For both their sakes, she tries to believe that with every fiber of her heart.
There’s a vigil. It’s bigger than any in recent memory, drawing citizens from every corner of Camelot despite the harvest and lasting for three dusks until guards order the square cleared.
On the very first day, there is a thick silence in the air. Candles flicker with the whim of the wind, the only source of warmth during the chilly night, but the vigil attendees merely bear the cold with a stoic determination rivaling that of their lost King. The quiet carries a near-tangible weight, like a blanket draped over the Kingdom, a pause between breaths when all is still. Even children, huddled in the skirts of their mothers, dare not disturb it.

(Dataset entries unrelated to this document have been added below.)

(* ===== verification/Projection.v ===== *)
(** * Projection: the files of query projections

    Models [src/query/projection/projection_format.cc]: the columns of a page (values in a
    dictionary, indices in runs, differences of entities and times, bit sets), the header
    and the directory of a file with their checksums, and every reader of them with its
    budget.  The sizes of the types of the code, the LZ4 codec and the callback that
    reserves memory are arguments. *)

From S2P Require Import Prelude Status Crc32c Wire Value Fact Frame CommitBatch Temporal.
From S2P Require Import Compression.
From Stdlib Require Import ZifyNat.

(** ** Data *)

Inductive ProjectionKind :=
| kStateProjection
| kAdjacency
| kPropertyProjection
| kStatistics
| kPropertyIndex
| kUnknownProjection (raw : Z).

#[export] Instance ProjectionKind_eq_dec : EqDecision ProjectionKind.
Proof. solve_decision. Defined.

Definition ProjectionKind_to_u8 (k : ProjectionKind) : Z :=
  match k with
  | kStateProjection => 1
  | kAdjacency => 2
  | kPropertyProjection => 3
  | kStatistics => 4
  | kPropertyIndex => 5
  | kUnknownProjection raw => raw
  end.

Definition ProjectionKind_of_u8 (raw : Z) : ProjectionKind :=
  if raw =? 1 then kStateProjection
  else if raw =? 2 then kAdjacency
  else if raw =? 3 then kPropertyProjection
  else if raw =? 4 then kStatistics
  else if raw =? 5 then kPropertyIndex
  else kUnknownProjection raw.

Record ProjectionHeader := mkProjectionHeader {
  kind : ProjectionKind;
  generation_id : Z;
  base_seq : Z;
  header_part_id : Z;
  header_property_id : Z;
  header_schema_epoch : Z;
  entity_min : Z;
  entity_max_exclusive : Z;
  valid_from_min : Z;
  valid_to_max : option Z
}.

Record ProjectionPageDirectoryEntry := mkDirectoryEntry {
  page_offset : Z;
  compressed_bytes : Z;
  uncompressed_bytes : Z;
  row_count : Z;
  page_entity_min : Z;
  page_entity_max_exclusive : Z;
  page_valid_from_min : Z;
  page_valid_to_max : option Z;
  edge_type_min : option Z;
  edge_type_max : option Z;
  payload_crc32c : Z;
  bloom_bits : Z;
  bloom_hashes : Z;
  bloom_mask : Z
}.

Record ProjectionInterval := mkProjectionInterval {
  effective_interval : ValidTimeInterval;
  interval_value : Value;
  interval_entity_id : Z
}.

Record ProjectionBoundary := mkProjectionBoundary {
  boundary_time : Z;
  boundary_operation : FactOperation;
  boundary_value : Value;
  boundary_entity_id : Z
}.

Record ProjectionChain := mkProjectionChain {
  header : ProjectionHeader;
  intervals : list ProjectionInterval;
  boundaries : list ProjectionBoundary;
  page_directory : list ProjectionPageDirectoryEntry
}.

(** The sizes that the compiler gives to the types of the code. *)
Record ProjectionSizes := mkProjectionSizes {
  sizeof_Value : Z;
  sizeof_ProjectionInterval : Z;
  sizeof_ProjectionBoundary : Z;
  sizeof_ProjectionChain : Z;
  sizeof_DirectoryEntry : Z
}.

Definition kHeaderBytes : Z := 81.
Definition kDirectoryBytes : Z := 91.
Definition kPayloadMagic : Z := 0x314c4f43.
Definition kSizeMax : Z := 2 ^ 64 - 1.
Definition U32_MAX : Z := 2 ^ 32 - 1.

Definition magic : list byte := literal "CDRPRJ1" ++ [z2b 0].

Definition exhausted (message : string) : Status := ResourceExhausted "projection" message.

(** ** Validation *)

Definition ValidRange (emin emax valid_from : Z) (valid_to : option Z) : Status :=
  if (emax <? emin)
     || match valid_to with Some t => t <? valid_from | None => false end
  then corrupt "invalid range" else StatusOK.

Definition ValidPage (d : ProjectionPageDirectoryEntry) : Status :=
  match ValidRange (page_entity_min d) (page_entity_max_exclusive d)
          (page_valid_from_min d) (page_valid_to_max d) with
  | StatusOK =>
      if match edge_type_min d, edge_type_max d with
         | Some low, Some high => high <? low
         | None, None => false
         | _, _ => true
         end then corrupt "invalid edge range"
      else if (8 <? bloom_hashes d) || (64 <? bloom_bits d)
              || ((bloom_bits d =? 0)
                  && (negb (bloom_hashes d =? 0) || negb (bloom_mask d =? 0)))
              || (negb (bloom_bits d =? 0) && (bloom_hashes d =? 0))
      then corrupt "invalid bloom metadata"
      else if (bloom_bits d <? 64) && negb (Z.shiftr (bloom_mask d) (bloom_bits d) =? 0)
      then corrupt "bloom mask exceeds bit count"
      else StatusOK
  | s => s
  end.
Definition call_ok (o : QueryResourcePoolOptions) (c : Call) : Prop :=
  match c with
  | Admitting b mode stage =>
      budget_ok b /\
      match stage with
      | Returned (Ok r) => reservation_ok r
      | Returned (Fail _) => True
      | AtDimension i taken => (i <= kCount)%nat /\ taken_upto b i taken
      | AtExchange i taken _ => (i < kCount)%nat /\ taken_upto b i taken
      | AtWorkers taken | AtWorkersExchange taken _ => taken_upto b kCount taken
      | RollingBack rollback stop taken _ =>
          (rollback <= stop <= kCount)%nat /\ taken_upto b stop taken
      end
  | Releasing _ r stage =>
      reservation_ok r /\
      match stage with ReleasingDimension i => (i <= kCount)%nat | _ => True end
  | Acquiring bytes stage =>
      uint 64 bytes /\
      match stage with IoReturned (Ok permit) => 0 <= permit | _ => True end
  end.

(** The counters are within the options. *)
Definition pool_ok (o : QueryResourcePoolOptions) (p : Pool) : Prop :=
  length (admitted p) = kCount /\
  (forall d, 0 <= at_ (admitted p) (index d) <= PoolDim o d) /\
  0 <= workers p <= max_parallelism o /\ uint 64 (io_bytes p) /\
  (read_bytes o <> 0 -> io_bytes p <= read_bytes o).

(** The counters are exactly what the calls, the queries and the permits hold. *)
Definition pool_exact (s : System) : Prop :=
  (forall i, at_ (admitted (pool s)) i
     = total (held i) (calls s) + total (fun q => at_ (admitted_dimensions q.2) i) (queries s)) /\
  workers (pool s)
  = total held_workers (calls s) + total (fun q => admitted_workers q.2) (queries s) /\
  io_bytes (pool s) = total held_io (calls s) + total id (permits s).

Definition system_inv (o : QueryResourcePoolOptions) (s : System) : Prop :=
  pool_ok o (pool s) /\ pool_exact s /\ analytical_workers s <= worker_limit o kAnalytical /\
  Forall (call_ok o) (calls s) /\ Forall (fun q => reservation_ok q.2) (queries s) /\
  Forall (fun permit => 0 <= permit) (permits s).

(** What an admission that runs alone decides. *)
Definition fits (o : QueryResourcePoolOptions) (b : QueryBudget) (p : Pool)
    (d : ResourceDimension) : bool :=
  (BudgetDim b d =? 0) || (at_ (admitted p) (index d) + BudgetDim b d <=? PoolDim o d).

Definition admissible (o : QueryResourcePoolOptions) (b : QueryBudget)
    (mode : QueryExecutionMode) (p : Pool) : bool :=
  (0 <? budget_max_parallelism b)
  && (workers p + budget_max_parallelism b <=? worker_limit o mode)
  && forallb (fits o b p) dimensions.
(** * gen-ads.py: placeholder advertisement images for the PoolCue boards

    A shallow embedding of the script [gen-ads.py] and the properties of
    it that the specification states.

    The script is a straight line of calls into Pillow ([Image],
    [ImageDraw], [ImageFont]) and into [os].  It is modelled as a program in
    a state-and-exception monad over a [world] made of

    - the file tree ([fs]),
    - the text written to standard output ([stdout]), one entry per
      [print] call,
    - the store of image objects ([heap]): [Image.new] allocates a canvas,
      [ImageDraw.Draw img] is a drawing context that writes into that same
      object, and [img.save] reads it back.

    A canvas records what Pillow was asked to draw (mode, size, background
    and the drawing calls in order).  What the environment decides and
    the script cannot see is a parameter of the development: whether
    [ImageFont.truetype] can open the font file, and the bounding box
    Pillow measures for a text in a font, four integers that Pillow
    computes in C [int]s.

    Integers are Python's, unbounded.  The one float of the script is the
    abscissa [(img_w - tw) / 2] of [center_text]: the true division of two
    integers gives the double nearest to the quotient and raises
    [OverflowError] beyond the largest double; both are modelled, a double
    being kept as the rational it denotes.

    The calls into [os] raise what the shape of the file tree makes them
    raise (a missing parent, a regular file where a directory is needed, a
    directory where a file is to be written); permissions, quotas, device
    errors and a terminal that cannot encode the printed text are not
    modelled.  Drawing calls, measuring and printing always return;
    [textbbox] measures the built-in font as it does any other, as Pillow
    does from version 9.2 on.  A Python string is the string of its UTF-8
    bytes. *)

From Stdlib Require Import ZArith QArith Ascii String List Lia.
From stdpp Require Import base option gmap strings list.
(** How the database answers. Each field stands for the promise of one
    call; getting at the database and the collection, and building the
    cursor of the statistics query ([mongo.db], [collection],
    [aggregate]), are taken not to throw. *)
Record Mongo : Type := {
  collStats : string -> string -> Completion Json;
  createCollection : string -> string -> Z -> Completion unit;
  createIndex : string -> string -> JsObject -> bool -> Completion unit;
  findOneAndUpdate :
    string -> string -> Json -> Json -> Json -> Date -> Completion Json;
  insertOne : string -> string -> JsObject -> Completion bool
}.

Inductive LogEntry : Type :=
| LogNoUserId                (* debug: No userId found. Skipping *)
| LogMerged (traits : Json)  (* info: Merged profile *)
| LogInsertFailed            (* error: Failed to insert to MongoDB *)
| LogInserted.               (* debug: Inserted to MongoDB *)

(** How a call ends: its completion, what it sent, the set of created
    collections after it, what it logged. *)
Record Ran : Type := ran {
  outcome : Completion unit;
  commands : list Command;
  created_after : list string;
  logs : list LogEntry
}.

Record Env : Type := {
  mongo : Mongo;
  waitInit : option string -> Completion unit;
  today : Date
}.

Record Context : Type := {
  props : Json;
  connection_id : option string
}.

Section Functions.

(** [createHash(algorithm).update(value).digest("hex")]. *)
Variable digest_hex : string -> string -> string.

(** [`${e}`]: the text of a thrown value. *)
Variable describe : Thrown -> string.

(** [const index = {}; indexFields.forEach(field => { index[field] = 1 })],
    as the properties of [index] in the order in which they are
    enumerated. *)
Definition index_of (indexFields : list string) : JsObject :=
  own_properties
    (fold_left (fun index field => obj_assign field (JNum 1) index)
               indexFields []).
(** X4: identifiers do not collide within one sliced prior.  The slice
    functions are the rendering of elements whose identifiers <id><k> are
    pairwise distinct; and, for every class but SamplingProportionMTBD,
    the prior declaration is the rendering of elements whose identifiers
    <id>Slice<k> are pairwise distinct. *)
Theorem sliced_identifiers_are_distinct self :
  sliced self = true ->
  (xml_slice_function self = render_lines (slice_function_fragments self) /\
   NoDup (map (attr "id") (slice_function_fragments self))) /\
  (class_of self <> SamplingProportionMTBD ->
   xml Distribution_xml self =
     Ok (String.concat "" (map render_fragment (sliced_fragments Distribution_xml self))) /\
   NoDup (map (attr "id") (sliced_fragments Distribution_xml self))).
Proof.
  intros Hs. split; [split | intros Hc; split].
  - now apply xml_slice_function_lines.
  - unfold slice_function_fragments. rewrite map_map. cbn.
    apply NoDup_map_injective; [|apply seq_NoDup].
    intros x y [= H]. apply append_inj_l, str_int_inj in H. lia.
  - now apply xml_sliced_fragments.
  - replace (map (attr "id") (sliced_fragments Distribution_xml self))
      with (map (fun i => Some (id self ++ "Slice" ++ Py.str_int (i + 1)))
                (map fst (Py.enumerate (distribution self))))
      by (unfold sliced_fragments; rewrite !map_map; reflexivity).
    unfold Py.enumerate. change 0%Z with (Z.of_nat 0).
    rewrite map_fst_enumerate_from.
    apply NoDup_map_injective.
    + intros x y [= H]. apply append_inj_l in H.
      apply (append_inj_l "Slice") in H. apply str_int_inj in H. lia.
    + apply NoDup_map_injective; [apply Nat2Z.inj | apply seq_NoDup].
Qed.
(** Lines 63 to 75 of [main]: the join, [reset_index], the two columns
    moved to the front, the file written.  The join raises when a
    column of the matrix bears the name of a column it adds; the frame
    it returns has the columns of the matrix, then [module_name] and
    [type]. *)
Definition annotate (output_matrix : string) (sorted_matrix : DataFrame)
  (inventory_df : list InventoryRecord) : outcome (option Extended) :=
  match inventory_df with
  | [] => Returned [] None
  | _ =>
      if existsb (fun c => String.eqb c "module_name" || String.eqb c "type")
                 (columns sorted_matrix)
      then Raised (ValueError "columns overlap but no suffix specified")
      else
        match reset_index_name
                (columns sorted_matrix ++ ["module_name"; "type"]) with
        | Raised e => Raised e
        | Returned _ name =>
            Returned
              [("Extended adjacency matrix with module info saved to extended_"
                ++ output_matrix)%string]
              (Some (mkExtended
                       (name :: "module_name" :: "type"
                             :: columns sorted_matrix)
                       (flat_map
                          (fun r => join_row inventory_df (fst r) (snd r))
                          (combine (index sorted_matrix)
                                   (values sorted_matrix)))))
        end
  end.

End Report.

(* ================================================================= *)
(** ** main.py: the run *)

Module Main.
Import Frame Assembler Reorder Inventory Report.

(** Sequencing: an exception ends the run, printed lines add up. *)
Definition bind {A B} (m : outcome A) (k : A -> outcome B) : outcome B :=
  match m with
  | Raised e => Raised e
  | Returned printed a =>
      match k a with
      | Raised e => Raised e
      | Returned printed' b => Returned (printed ++ printed') b
      end
  end.

Notation "'let*' x ':=' m 'in' k" := (bind m (fun x => k))
  (at level 10, x name, m at level 100, k at level 200).

Definition print (line : string) : outcome unit := Returned [line] tt.
Definition pass : outcome unit := Returned [] tt.

(** The parsed command line.  ([--no-matrix] is a [store_true] flag
    whose default is [True], so [no_matrix] is true in every run.) *)
Record Args : Type := mkArgs
  { dir : string;
    output_matrix : string;
    output_inventory : string;
    no_inventory : bool;
    no_matrix : bool }.

(** What a run computes and hands to [to_csv]. *)
Record Artifacts : Type := mkArtifacts
  { sorted_matrix : DataFrame;
    inventory_df : list InventoryRecord;
    extended_matrix : option Extended }.

Section WithSort.
Variable sort_values : Series -> Series.

(** [main()], on the directory that [args.dir] names. *)
Definition main (args : Args) (files : directory) : outcome Artifacts :=
  let* matrix := generate_fortran_matrix files in
  let* sorted_matrix :=
    insert_connectivity (reorder_by_sum sort_values matrix) in
  let* _ :=
    if no_matrix args then pass
    else print ("Adjacency matrix saved to " ++ output_matrix args)%string in
  let* inventory_df := scan_fortran_directory (dir args) files in
  let* _ :=
    match inventory_df with
    | [] => print "No routines found for inventory."
    | _ =>
        if no_inventory args then pass
        else print ("Routine inventory saved to "
                    ++ output_inventory args)%string
    end in
  let* extended := annotate (output_matrix args) sorted_matrix inventory_df in
  Returned [] (mkArtifacts sorted_matrix inventory_df extended).
End WithSort.

End Main.

(* ================================================================= *)
(** ** Inputs used in the examples *)

Module Examples.
Import Frame Scanner Inventory Main.

Definition nl : string := String "010" "".
Definition text (lines : list string) : string := String.concat nl lines.

(** [run] is called by [init] and by [load], each of which it calls:
    the sums of [init] and [load] are equal. *)
Definition small : DataFrame :=
  mkFrame ["init"; "load"; "run"] ["init"; "load"; "run"]
          [[0; 0; 1]; [0; 0; 1]; [1; 1; 0]]%Z.

(** The example of the specification: [alpha] calls [beta] and an
    unknown [gamma]. *)
Definition alpha_beta : routines :=
  [("alpha", ["beta"; "gamma"]); ("beta", [])].

(** Two routines that call each other. *)
Definition mutual : listing :=
  [("cycle.f90",
    text ["subroutine ping(n)"; "  call pong(n - 1)"; "end subroutine ping";
          "subroutine pong(n)"; "  call ping(n - 1)"; "end subroutine pong"])].
(** * database_extractor: time windows, offsets, date sequences and range walks

    A shallow embedding of [src/src/database_extractor/database_extractor.py]
    and of the helpers of [src/main.py], together with the parts of Python's
    [datetime] module they rely on (ordinal calendar, [timedelta] arithmetic,
    [strftime]/[strptime] with the format ["%Y-%m-%dT%H:%M:%SZ"]). *)

From Stdlib Require Import ZArith List String Ascii Bool Lia.
Import ListNotations.
Open Scope Z_scope.

(** ** Python exceptions and a small error monad *)

Inductive exc : Type :=
| TypeError
| ValueError
| OverflowError
| KeyError
| AttributeError.

Inductive result (A : Type) : Type :=
| Ok (a : A)
| Exc (e : exc).
Arguments Ok {A} a.
Arguments Exc {A} e.

Definition bind {A B} (m : result A) (k : A -> result B) : result B :=
  match m with
  | Ok a => k a
  | Exc e => Exc e
  end.

Notation "'let*' p ':=' m 'in' k" :=
  (bind m (fun x => match x with p => k end))
  (at level 200, p pattern, m at level 100, k at level 200).

Notation "'let?' p ':=' m 'in' k" :=
  (match m with Some p => k | None => None end)
  (at level 200, p pattern, m at level 100, k at level 200).

(** ** Python's proleptic Gregorian calendar ([datetime.py] helpers) *)

Module Cal.

Definition is_leap (y : Z) : bool :=
  (y mod 4 =? 0) && (negb (y mod 100 =? 0) || (y mod 400 =? 0)).

Definition DAYS_IN_MONTH : list Z :=
  [-1; 31; 28; 31; 30; 31; 30; 31; 31; 30; 31; 30; 31].

Definition DAYS_BEFORE_MONTH : list Z :=
  [-1; 0; 31; 59; 90; 120; 151; 181; 212; 243; 273; 304; 334].

Definition days_in_month (y m : Z) : Z :=
  if (m =? 2) && is_leap y then 29 else nth (Z.to_nat m) DAYS_IN_MONTH 0.

Definition days_before_month (y m : Z) : Z :=
  nth (Z.to_nat m) DAYS_BEFORE_MONTH 0
  + (if (m >? 2) && is_leap y then 1 else 0).

Definition days_before_year (y : Z) : Z :=
  let y := y - 1 in y * 365 + y / 4 - y / 100 + y / 400.

Definition ymd2ord (y m d : Z) : Z :=
  days_before_year y + days_before_month y m + d.

Definition DI400Y : Z := 146097.
Definition DI100Y : Z := 36524.
Definition DI4Y : Z := 1461.
Definition MAXORDINAL : Z := 3652059.

(** The body of [_ord2ymd] after the 400-year cycles are taken out: [n] is
    the day index inside the cycle; the year is counted from 1. *)
Definition ord2ymd_in_cycle (n : Z) : Z * Z * Z :=
  let n100 := n / DI100Y in
  let n := n mod DI100Y in
  let n4 := n / DI4Y in
  let n := n mod DI4Y in
  let n1 := n / 365 in
  let n := n mod 365 in
  let year := 1 + (n100 * 100 + n4 * 4 + n1) in
  if (n1 =? 4) || (n100 =? 4) then (year - 1, 12, 31) else
  let leapyear := (n1 =? 3) && (negb (n4 =? 24) || (n100 =? 3)) in
  let month := Z.shiftr (n + 50) 5 in
  let preceding := nth (Z.to_nat month) DAYS_BEFORE_MONTH 0
                   + (if (month >? 2) && leapyear then 1 else 0) in
  if preceding >? n then
    let month := month - 1 in
    let preceding := preceding - (nth (Z.to_nat month) DAYS_IN_MONTH 0
                                  + (if (month =? 2) && leapyear then 1 else 0)) in
    (year, month, n - preceding + 1)
  else (year, month, n - preceding + 1).

Definition ord2ymd (n : Z) : Z * Z * Z :=
  let n := n - 1 in
  let n400 := n / DI400Y in
  let n := n mod DI400Y in
  let '(y, m, d) := ord2ymd_in_cycle n in
  (n400 * 400 + y, m, d).

End Cal.

(** ** [datetime.datetime] (naive) and [datetime.timedelta] *)

Record datetime : Type := mkdt {
  year : Z; month : Z; day : Z;
  hour : Z; minute : Z; second : Z; microsecond : Z }.

Definition US_PER_DAY : Z := 86400000000.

The second day, the stories start.
Over and over, the question is asked: What brought you? because they all came for their King, but he touched their lives in very different ways.
There is a farmer whose taxes were forgiven the year his crops fell victim to bandits. The parents of a slain Knight Arthur rode three days to notify and console in person. A little boy, his leg mended over the course of four of Gaius’s medical sessions in the lower town. The son of a Mercian Knight spared in a tournament, the tip of the then-Prince’s blade having been a hair’s width from his neck before being cast aside into the sand. Two serving girls, whose master beat them for misbehavior until a letter arrived stripping him of all wealth and titles.
A widowed seamstress with four kids, each of them holding a little candle, who fed her family off an annual commission for magisterial robes (as an active Knight, the King did not actually wear or need courtly garments other than chainmail, but he requested a new robe each year nonetheless). An elderly man with a limp, spared from a 40-lash sentence for stealing bread back in the days when Uther was too blind with anger to notice whether his judgments were carried out by the Prince or not.
Their voices are strong when they speak, bold—proud of a King who was brave and just and wholly dedicated to his people until his last breath.
When the vigil ends, the candles are lined in neat rows along the corridors of the citadel and around the square. Merlin keeps them alight for a fortnight, neither wind nor rain nor trivialities such as the melting of the wax enough to extinguish them over the power of his magic. The Miracle of the Candles is hailed as a reminder that light can be found among the very darkest of days.
So even as Camelot mourns for the King robbed away too soon, she whispers of stories that one day he will return again.